*** Opening of Records to use ***
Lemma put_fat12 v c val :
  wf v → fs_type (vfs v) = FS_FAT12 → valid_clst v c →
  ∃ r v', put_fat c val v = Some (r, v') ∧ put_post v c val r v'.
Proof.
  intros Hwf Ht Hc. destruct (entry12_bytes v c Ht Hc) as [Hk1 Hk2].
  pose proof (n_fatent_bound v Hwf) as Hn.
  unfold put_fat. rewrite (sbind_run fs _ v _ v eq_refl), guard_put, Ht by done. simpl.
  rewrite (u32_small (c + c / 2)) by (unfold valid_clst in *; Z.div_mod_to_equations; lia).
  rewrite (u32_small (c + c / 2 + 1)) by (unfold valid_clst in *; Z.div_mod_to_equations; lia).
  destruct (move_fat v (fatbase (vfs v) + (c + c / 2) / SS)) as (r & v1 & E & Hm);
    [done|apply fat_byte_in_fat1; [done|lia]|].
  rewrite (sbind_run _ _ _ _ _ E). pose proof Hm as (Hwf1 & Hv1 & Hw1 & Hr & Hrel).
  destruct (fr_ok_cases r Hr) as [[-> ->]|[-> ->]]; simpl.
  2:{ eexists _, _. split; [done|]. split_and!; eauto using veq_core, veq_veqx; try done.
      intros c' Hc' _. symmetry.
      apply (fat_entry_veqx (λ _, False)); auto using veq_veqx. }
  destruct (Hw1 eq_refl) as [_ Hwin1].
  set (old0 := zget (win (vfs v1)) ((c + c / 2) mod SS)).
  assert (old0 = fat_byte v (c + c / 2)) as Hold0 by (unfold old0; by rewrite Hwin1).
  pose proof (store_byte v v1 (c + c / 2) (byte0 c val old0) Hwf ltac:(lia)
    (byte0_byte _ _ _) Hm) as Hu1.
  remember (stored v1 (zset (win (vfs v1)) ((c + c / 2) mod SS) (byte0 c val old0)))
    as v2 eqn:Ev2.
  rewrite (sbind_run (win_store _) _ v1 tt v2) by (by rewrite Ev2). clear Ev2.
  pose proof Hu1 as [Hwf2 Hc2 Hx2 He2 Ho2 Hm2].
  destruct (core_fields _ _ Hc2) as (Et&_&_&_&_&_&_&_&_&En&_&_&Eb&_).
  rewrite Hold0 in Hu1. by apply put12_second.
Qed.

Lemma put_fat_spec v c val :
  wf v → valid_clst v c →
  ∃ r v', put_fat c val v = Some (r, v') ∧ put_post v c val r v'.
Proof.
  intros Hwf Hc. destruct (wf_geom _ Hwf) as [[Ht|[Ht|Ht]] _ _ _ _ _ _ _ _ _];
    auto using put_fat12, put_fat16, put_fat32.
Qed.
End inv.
*** Close of Records to use ***
Give back each line above exactly as written.

Solution
Lemma put_fat12 v c val :
  wf v → fs_type (vfs v) = FS_FAT12 → valid_clst v c →
  ∃ r v', put_fat c val v = Some (r, v') ∧ put_post v c val r v'.
Proof.
  intros Hwf Ht Hc. destruct (entry12_bytes v c Ht Hc) as [Hk1 Hk2].
  pose proof (n_fatent_bound v Hwf) as Hn.
  unfold put_fat. rewrite (sbind_run fs _ v _ v eq_refl), guard_put, Ht by done. simpl.
  rewrite (u32_small (c + c / 2)) by (unfold valid_clst in *; Z.div_mod_to_equations; lia).
  rewrite (u32_small (c + c / 2 + 1)) by (unfold valid_clst in *; Z.div_mod_to_equations; lia).
  destruct (move_fat v (fatbase (vfs v) + (c + c / 2) / SS)) as (r & v1 & E & Hm);
    [done|apply fat_byte_in_fat1; [done|lia]|].
  rewrite (sbind_run _ _ _ _ _ E). pose proof Hm as (Hwf1 & Hv1 & Hw1 & Hr & Hrel).
  destruct (fr_ok_cases r Hr) as [[-> ->]|[-> ->]]; simpl.
  2:{ eexists _, _. split; [done|]. split_and!; eauto using veq_core, veq_veqx; try done.
      intros c' Hc' _. symmetry.
      apply (fat_entry_veqx (λ _, False)); auto using veq_veqx. }
  destruct (Hw1 eq_refl) as [_ Hwin1].
  set (old0 := zget (win (vfs v1)) ((c + c / 2) mod SS)).
  assert (old0 = fat_byte v (c + c / 2)) as Hold0 by (unfold old0; by rewrite Hwin1).
  pose proof (store_byte v v1 (c + c / 2) (byte0 c val old0) Hwf ltac:(lia)
    (byte0_byte _ _ _) Hm) as Hu1.
  remember (stored v1 (zset (win (vfs v1)) ((c + c / 2) mod SS) (byte0 c val old0)))
    as v2 eqn:Ev2.
  rewrite (sbind_run (win_store _) _ v1 tt v2) by (by rewrite Ev2). clear Ev2.
  pose proof Hu1 as [Hwf2 Hc2 Hx2 He2 Ho2 Hm2].
  destruct (core_fields _ _ Hc2) as (Et&_&_&_&_&_&_&_&_&En&_&_&Eb&_).
  rewrite Hold0 in Hu1. by apply put12_second.
Qed.

Lemma put_fat_spec v c val :
  wf v → valid_clst v c →
  ∃ r v', put_fat c val v = Some (r, v') ∧ put_post v c val r v'.
Proof.
  intros Hwf Hc. destruct (wf_geom _ Hwf) as [[Ht|[Ht|Ht]] _ _ _ _ _ _ _ _ _];
    auto using put_fat12, put_fat16, put_fat32.
Qed.
End inv.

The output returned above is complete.